*** Begin section ***

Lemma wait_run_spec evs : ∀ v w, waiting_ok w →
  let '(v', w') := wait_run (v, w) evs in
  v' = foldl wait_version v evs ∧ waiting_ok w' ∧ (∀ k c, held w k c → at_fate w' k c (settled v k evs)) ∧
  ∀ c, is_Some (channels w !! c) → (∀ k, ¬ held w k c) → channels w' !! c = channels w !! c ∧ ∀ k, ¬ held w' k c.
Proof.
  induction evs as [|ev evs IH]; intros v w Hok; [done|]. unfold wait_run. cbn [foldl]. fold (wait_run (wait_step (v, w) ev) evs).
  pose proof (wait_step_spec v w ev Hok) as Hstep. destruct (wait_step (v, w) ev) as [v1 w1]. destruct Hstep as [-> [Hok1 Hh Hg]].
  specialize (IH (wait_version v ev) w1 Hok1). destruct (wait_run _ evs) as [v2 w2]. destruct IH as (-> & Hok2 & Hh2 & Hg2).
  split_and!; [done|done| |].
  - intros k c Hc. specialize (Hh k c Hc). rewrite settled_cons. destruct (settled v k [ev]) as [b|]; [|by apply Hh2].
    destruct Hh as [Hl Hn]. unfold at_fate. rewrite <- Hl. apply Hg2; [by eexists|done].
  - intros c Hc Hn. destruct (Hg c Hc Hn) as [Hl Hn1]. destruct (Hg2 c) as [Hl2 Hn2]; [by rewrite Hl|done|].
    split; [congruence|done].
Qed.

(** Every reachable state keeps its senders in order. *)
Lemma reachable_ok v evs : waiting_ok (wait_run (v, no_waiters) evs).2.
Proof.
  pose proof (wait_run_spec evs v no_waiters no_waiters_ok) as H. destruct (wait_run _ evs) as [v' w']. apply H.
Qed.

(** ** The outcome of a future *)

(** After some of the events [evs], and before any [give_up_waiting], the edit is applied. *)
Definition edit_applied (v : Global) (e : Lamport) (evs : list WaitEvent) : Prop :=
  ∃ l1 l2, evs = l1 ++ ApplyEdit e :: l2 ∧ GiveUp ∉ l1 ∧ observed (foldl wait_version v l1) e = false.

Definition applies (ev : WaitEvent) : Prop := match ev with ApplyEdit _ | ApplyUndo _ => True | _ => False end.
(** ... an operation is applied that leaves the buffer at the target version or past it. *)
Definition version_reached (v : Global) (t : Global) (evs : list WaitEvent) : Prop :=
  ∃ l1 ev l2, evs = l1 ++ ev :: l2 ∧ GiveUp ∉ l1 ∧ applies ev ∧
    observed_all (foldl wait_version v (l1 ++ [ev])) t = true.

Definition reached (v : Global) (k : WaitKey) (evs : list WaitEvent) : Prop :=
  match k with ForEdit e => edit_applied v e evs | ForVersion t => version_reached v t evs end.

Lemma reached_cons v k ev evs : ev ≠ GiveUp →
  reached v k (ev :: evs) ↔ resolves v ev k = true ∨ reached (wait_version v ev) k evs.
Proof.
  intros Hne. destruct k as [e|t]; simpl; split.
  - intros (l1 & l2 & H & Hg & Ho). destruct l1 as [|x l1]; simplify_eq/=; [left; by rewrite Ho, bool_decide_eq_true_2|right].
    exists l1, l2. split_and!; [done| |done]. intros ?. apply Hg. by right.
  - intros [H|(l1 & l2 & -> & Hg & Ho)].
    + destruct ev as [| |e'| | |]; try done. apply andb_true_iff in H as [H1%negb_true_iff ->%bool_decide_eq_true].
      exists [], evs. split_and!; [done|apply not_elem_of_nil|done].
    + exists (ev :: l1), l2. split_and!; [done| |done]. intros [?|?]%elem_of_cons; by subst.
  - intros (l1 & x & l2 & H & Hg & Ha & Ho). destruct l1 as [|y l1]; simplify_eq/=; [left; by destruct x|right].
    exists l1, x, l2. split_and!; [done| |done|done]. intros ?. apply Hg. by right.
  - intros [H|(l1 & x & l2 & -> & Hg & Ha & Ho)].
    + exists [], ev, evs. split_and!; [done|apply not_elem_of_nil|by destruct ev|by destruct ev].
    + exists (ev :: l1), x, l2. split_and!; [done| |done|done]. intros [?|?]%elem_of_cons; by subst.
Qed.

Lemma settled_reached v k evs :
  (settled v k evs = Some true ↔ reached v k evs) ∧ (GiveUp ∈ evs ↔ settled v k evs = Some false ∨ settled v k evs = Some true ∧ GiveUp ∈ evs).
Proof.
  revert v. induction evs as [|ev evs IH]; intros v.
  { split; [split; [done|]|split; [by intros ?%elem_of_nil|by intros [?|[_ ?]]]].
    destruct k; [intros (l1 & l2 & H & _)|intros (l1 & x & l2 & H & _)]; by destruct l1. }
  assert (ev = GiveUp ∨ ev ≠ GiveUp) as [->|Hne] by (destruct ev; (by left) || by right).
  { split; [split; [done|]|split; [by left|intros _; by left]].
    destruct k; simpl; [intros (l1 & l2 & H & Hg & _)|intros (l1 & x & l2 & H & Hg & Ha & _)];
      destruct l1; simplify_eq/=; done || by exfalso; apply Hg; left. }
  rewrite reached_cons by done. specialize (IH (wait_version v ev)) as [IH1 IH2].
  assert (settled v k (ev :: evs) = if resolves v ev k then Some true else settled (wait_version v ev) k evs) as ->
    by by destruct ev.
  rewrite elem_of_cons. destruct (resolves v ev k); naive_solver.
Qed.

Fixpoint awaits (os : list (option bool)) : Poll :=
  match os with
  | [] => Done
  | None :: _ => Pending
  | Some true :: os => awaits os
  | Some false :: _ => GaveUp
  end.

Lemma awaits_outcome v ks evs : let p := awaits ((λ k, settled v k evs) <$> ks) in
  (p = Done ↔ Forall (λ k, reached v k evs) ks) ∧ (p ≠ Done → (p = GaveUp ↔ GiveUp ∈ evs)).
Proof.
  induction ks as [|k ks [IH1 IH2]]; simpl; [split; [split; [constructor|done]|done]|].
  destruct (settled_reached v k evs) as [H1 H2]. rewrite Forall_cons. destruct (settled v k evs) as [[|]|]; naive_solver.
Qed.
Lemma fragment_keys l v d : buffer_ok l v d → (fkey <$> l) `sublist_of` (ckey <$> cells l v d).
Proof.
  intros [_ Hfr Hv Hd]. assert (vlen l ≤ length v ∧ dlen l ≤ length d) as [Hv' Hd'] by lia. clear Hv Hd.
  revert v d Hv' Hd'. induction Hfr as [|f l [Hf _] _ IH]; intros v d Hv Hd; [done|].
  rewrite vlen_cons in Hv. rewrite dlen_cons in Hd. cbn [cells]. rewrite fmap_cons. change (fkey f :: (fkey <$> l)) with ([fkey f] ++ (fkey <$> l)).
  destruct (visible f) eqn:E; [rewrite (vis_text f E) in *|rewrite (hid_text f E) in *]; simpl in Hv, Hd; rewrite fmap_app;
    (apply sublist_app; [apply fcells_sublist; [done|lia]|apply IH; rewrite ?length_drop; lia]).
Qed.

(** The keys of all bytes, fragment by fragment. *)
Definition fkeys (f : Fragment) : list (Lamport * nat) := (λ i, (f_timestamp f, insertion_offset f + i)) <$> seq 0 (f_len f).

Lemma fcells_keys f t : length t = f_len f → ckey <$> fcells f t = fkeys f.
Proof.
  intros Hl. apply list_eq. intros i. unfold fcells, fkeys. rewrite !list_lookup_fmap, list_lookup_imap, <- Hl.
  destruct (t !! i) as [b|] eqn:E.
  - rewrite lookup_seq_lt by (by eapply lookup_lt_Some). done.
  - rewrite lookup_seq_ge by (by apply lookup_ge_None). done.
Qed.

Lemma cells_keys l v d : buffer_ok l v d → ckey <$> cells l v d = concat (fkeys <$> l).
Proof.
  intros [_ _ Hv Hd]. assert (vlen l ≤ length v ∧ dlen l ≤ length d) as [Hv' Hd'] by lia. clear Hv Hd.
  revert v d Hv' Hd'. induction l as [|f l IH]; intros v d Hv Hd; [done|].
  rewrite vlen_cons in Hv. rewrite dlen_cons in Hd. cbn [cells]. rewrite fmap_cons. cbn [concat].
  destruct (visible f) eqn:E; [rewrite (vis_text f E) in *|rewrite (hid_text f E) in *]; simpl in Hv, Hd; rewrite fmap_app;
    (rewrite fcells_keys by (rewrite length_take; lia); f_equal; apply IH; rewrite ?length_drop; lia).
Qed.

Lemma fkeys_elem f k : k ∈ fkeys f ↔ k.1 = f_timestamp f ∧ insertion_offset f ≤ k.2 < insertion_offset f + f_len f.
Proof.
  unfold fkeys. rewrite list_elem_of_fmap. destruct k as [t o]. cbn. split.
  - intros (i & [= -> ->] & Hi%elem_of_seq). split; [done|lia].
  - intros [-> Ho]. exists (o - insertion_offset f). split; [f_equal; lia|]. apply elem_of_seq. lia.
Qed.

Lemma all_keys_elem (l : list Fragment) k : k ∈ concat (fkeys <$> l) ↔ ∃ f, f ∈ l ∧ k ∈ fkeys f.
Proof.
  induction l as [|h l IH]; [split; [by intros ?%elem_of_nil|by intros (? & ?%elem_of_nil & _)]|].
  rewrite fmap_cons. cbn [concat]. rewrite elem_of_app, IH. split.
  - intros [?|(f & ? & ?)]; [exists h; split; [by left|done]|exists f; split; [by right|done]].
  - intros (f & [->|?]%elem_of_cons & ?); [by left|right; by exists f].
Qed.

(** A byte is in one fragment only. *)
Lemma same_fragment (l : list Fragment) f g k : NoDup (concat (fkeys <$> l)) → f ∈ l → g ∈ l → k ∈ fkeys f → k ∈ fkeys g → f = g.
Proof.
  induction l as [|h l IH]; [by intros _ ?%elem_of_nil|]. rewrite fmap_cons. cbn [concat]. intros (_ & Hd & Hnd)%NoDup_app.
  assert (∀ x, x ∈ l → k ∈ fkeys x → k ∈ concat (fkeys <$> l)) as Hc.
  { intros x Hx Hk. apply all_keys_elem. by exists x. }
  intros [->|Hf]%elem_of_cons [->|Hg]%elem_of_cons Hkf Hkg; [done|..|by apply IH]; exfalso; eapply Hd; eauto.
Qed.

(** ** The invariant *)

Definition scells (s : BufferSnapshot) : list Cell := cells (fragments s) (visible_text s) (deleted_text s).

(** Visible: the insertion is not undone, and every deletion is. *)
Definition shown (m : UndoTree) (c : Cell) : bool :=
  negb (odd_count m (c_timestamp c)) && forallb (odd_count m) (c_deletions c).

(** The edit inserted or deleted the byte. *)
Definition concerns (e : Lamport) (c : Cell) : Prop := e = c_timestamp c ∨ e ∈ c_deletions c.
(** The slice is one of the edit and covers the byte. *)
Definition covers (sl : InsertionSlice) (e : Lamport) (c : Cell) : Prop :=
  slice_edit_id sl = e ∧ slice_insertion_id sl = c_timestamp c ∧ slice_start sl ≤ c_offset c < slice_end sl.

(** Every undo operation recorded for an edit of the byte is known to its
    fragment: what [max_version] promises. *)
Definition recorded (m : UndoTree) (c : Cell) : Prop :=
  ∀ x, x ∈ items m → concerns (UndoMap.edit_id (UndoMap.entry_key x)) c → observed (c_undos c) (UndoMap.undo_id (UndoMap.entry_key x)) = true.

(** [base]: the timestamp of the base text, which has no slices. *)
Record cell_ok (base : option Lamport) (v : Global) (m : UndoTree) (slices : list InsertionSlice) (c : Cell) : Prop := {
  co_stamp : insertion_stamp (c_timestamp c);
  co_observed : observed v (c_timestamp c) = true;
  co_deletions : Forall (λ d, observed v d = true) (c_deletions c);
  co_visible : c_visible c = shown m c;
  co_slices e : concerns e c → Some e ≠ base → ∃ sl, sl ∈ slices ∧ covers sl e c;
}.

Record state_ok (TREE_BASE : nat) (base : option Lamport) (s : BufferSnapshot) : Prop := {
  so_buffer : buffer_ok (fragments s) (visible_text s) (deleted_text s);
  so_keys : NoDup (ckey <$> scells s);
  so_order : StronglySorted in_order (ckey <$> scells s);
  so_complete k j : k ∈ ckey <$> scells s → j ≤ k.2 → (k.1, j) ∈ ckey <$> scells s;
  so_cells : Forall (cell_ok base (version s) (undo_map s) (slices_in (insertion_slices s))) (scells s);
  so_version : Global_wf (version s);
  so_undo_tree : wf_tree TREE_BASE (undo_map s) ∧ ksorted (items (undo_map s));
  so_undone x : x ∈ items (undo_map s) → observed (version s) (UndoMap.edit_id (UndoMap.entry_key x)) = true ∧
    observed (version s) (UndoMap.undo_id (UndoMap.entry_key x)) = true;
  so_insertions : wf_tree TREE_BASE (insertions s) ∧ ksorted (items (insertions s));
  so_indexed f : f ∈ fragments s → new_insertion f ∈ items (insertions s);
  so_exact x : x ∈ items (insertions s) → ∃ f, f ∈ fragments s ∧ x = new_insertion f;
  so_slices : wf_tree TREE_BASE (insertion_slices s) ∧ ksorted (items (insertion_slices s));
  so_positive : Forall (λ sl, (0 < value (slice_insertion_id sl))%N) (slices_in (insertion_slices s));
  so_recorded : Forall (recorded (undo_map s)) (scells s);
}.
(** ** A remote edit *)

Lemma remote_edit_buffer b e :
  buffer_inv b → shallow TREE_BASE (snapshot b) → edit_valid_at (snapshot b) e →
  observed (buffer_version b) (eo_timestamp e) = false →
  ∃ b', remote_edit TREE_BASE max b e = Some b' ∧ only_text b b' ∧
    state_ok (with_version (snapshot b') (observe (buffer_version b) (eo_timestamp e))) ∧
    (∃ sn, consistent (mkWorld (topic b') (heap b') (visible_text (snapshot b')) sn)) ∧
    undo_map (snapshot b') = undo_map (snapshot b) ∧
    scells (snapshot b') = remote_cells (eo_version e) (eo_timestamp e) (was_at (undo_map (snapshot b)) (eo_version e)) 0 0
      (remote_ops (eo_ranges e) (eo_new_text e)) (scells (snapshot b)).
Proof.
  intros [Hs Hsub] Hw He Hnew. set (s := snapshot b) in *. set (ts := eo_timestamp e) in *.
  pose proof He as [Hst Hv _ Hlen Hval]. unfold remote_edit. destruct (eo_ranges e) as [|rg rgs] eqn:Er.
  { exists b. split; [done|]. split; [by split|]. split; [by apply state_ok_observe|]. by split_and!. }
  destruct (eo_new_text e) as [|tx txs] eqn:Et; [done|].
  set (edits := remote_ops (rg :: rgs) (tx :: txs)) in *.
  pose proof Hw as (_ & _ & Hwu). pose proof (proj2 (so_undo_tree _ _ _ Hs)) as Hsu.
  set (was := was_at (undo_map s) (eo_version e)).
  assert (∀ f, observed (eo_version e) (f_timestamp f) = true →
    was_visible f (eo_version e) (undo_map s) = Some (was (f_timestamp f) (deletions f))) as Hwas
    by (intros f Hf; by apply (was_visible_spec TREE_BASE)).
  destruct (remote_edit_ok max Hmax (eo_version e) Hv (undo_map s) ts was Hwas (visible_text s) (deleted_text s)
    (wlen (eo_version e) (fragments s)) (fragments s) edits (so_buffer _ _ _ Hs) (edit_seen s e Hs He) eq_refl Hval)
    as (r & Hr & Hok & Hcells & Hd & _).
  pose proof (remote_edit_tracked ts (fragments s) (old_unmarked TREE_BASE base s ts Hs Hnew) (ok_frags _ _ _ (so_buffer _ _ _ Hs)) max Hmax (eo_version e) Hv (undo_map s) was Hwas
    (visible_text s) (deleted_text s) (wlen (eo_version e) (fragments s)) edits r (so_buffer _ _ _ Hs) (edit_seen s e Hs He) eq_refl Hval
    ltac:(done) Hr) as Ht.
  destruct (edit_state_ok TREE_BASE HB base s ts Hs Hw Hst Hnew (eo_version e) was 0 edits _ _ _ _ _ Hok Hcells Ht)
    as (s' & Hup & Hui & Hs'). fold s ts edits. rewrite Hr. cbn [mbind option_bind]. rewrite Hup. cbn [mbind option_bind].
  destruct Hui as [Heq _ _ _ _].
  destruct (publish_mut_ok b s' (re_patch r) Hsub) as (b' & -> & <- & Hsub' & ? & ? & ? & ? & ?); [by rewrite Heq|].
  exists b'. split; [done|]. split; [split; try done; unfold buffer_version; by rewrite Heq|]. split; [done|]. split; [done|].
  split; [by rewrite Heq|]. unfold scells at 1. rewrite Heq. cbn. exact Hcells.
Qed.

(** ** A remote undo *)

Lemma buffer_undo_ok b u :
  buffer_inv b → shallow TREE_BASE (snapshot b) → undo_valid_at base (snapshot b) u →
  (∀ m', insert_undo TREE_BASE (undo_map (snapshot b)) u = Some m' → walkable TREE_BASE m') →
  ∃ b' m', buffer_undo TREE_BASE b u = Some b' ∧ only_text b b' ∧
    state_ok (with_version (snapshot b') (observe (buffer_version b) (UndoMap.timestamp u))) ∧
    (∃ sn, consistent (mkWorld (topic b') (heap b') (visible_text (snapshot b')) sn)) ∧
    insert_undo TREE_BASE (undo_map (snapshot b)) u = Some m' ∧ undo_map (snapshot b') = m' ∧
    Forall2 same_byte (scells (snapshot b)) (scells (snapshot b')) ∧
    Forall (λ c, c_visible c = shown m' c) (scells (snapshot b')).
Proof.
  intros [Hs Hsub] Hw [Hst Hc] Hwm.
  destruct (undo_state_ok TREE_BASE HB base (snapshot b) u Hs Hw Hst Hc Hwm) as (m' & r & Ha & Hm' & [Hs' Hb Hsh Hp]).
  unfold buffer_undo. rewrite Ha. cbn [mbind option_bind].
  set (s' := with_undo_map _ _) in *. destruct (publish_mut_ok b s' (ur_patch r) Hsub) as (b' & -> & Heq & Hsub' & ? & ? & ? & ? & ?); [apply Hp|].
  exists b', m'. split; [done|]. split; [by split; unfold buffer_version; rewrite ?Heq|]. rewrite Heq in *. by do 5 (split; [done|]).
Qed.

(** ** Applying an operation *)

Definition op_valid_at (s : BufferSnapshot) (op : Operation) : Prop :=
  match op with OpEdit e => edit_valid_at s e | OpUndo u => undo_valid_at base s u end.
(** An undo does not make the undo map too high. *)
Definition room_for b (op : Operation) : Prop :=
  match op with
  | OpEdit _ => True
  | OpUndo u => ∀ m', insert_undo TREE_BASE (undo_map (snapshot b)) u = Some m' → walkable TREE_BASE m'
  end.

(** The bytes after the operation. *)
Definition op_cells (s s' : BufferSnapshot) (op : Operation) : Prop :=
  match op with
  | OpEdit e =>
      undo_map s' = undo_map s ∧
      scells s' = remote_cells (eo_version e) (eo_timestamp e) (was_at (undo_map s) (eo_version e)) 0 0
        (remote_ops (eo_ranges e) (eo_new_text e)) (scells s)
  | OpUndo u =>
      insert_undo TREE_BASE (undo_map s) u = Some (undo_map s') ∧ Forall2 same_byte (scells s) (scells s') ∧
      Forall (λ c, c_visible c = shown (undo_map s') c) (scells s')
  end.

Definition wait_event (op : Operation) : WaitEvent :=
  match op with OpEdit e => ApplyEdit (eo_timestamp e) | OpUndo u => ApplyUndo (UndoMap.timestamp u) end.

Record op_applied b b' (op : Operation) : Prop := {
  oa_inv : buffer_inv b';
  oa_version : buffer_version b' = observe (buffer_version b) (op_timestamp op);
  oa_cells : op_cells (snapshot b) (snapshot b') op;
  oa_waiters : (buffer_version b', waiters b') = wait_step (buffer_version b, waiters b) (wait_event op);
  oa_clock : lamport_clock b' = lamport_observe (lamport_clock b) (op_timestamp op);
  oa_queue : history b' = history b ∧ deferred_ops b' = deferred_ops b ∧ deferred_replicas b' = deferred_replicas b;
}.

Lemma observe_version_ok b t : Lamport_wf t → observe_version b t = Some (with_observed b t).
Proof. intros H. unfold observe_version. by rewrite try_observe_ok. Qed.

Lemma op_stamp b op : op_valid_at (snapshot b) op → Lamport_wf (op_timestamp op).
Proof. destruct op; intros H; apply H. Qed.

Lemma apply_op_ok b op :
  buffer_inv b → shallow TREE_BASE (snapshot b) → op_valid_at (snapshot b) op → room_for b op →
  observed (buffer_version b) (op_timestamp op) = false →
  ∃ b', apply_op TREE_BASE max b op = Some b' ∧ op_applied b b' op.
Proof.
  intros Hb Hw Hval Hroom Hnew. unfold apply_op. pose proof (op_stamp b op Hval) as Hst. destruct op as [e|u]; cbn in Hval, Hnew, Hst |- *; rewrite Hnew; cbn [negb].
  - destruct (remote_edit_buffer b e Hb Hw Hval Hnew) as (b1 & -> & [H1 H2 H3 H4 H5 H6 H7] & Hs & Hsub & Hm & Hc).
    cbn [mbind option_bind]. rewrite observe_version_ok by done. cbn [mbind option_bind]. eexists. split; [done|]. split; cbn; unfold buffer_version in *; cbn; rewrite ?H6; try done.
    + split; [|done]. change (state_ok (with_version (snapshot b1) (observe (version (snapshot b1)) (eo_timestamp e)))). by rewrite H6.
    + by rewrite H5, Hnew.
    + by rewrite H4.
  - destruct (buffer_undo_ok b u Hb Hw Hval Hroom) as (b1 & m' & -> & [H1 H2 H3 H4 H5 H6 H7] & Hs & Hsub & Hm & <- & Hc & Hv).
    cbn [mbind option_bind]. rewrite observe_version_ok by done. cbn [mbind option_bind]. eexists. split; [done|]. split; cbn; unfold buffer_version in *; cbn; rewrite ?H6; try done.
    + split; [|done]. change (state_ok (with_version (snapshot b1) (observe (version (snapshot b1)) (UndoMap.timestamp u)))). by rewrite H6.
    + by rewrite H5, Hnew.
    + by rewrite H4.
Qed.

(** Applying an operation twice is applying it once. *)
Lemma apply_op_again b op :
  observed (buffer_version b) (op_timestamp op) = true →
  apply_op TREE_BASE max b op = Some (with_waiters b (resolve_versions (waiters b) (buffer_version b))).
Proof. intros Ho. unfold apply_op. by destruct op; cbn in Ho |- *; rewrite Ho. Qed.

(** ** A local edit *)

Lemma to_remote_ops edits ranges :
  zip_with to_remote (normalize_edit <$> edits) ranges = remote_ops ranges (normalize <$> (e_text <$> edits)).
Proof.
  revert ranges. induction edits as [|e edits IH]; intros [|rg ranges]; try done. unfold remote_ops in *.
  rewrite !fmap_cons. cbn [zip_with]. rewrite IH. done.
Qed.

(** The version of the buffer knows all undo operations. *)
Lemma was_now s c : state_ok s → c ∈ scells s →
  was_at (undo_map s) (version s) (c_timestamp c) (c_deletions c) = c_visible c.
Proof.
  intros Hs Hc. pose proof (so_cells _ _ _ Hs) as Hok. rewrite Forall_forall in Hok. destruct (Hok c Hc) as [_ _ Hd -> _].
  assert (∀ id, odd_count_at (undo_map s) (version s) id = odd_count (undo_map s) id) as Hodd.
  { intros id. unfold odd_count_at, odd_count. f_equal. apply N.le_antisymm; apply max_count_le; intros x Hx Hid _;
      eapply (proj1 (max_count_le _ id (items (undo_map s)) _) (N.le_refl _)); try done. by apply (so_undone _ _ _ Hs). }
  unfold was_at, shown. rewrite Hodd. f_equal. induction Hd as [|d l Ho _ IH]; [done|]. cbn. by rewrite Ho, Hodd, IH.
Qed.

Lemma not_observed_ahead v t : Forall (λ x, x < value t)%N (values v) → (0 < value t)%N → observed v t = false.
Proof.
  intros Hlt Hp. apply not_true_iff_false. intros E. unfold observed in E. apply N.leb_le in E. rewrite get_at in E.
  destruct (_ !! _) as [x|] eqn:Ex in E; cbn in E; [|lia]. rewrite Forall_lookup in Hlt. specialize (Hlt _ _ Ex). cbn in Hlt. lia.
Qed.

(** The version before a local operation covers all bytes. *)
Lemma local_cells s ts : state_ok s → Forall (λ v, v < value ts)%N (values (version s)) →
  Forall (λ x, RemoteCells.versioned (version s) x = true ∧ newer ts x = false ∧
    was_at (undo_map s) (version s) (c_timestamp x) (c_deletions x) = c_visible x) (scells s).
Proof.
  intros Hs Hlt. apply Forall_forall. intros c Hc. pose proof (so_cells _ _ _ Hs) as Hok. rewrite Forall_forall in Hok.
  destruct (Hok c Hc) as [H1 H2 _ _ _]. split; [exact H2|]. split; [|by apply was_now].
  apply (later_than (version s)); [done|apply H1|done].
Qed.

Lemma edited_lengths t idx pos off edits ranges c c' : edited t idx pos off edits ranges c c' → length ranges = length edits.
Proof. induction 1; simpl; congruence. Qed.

*** End section ***

- [Task to carry out]
Copy out the lines above exactly, beginning at the one that contains "so_order : StronglySorted" and ending at the one that contains "so_exact x : x".

- [Final answer]
  so_order : StronglySorted in_order (ckey <$> scells s);
  so_complete k j : k ∈ ckey <$> scells s → j ≤ k.2 → (k.1, j) ∈ ckey <$> scells s;
  so_cells : Forall (cell_ok base (version s) (undo_map s) (slices_in (insertion_slices s))) (scells s);
  so_version : Global_wf (version s);
  so_undo_tree : wf_tree TREE_BASE (undo_map s) ∧ ksorted (items (undo_map s));
  so_undone x : x ∈ items (undo_map s) → observed (version s) (UndoMap.edit_id (UndoMap.entry_key x)) = true ∧
    observed (version s) (UndoMap.undo_id (UndoMap.entry_key x)) = true;
  so_insertions : wf_tree TREE_BASE (insertions s) ∧ ksorted (items (insertions s));
  so_indexed f : f ∈ fragments s → new_insertion f ∈ items (insertions s);
  so_exact x : x ∈ items (insertions s) → ∃ f, f ∈ fragments s ∧ x = new_insertion f;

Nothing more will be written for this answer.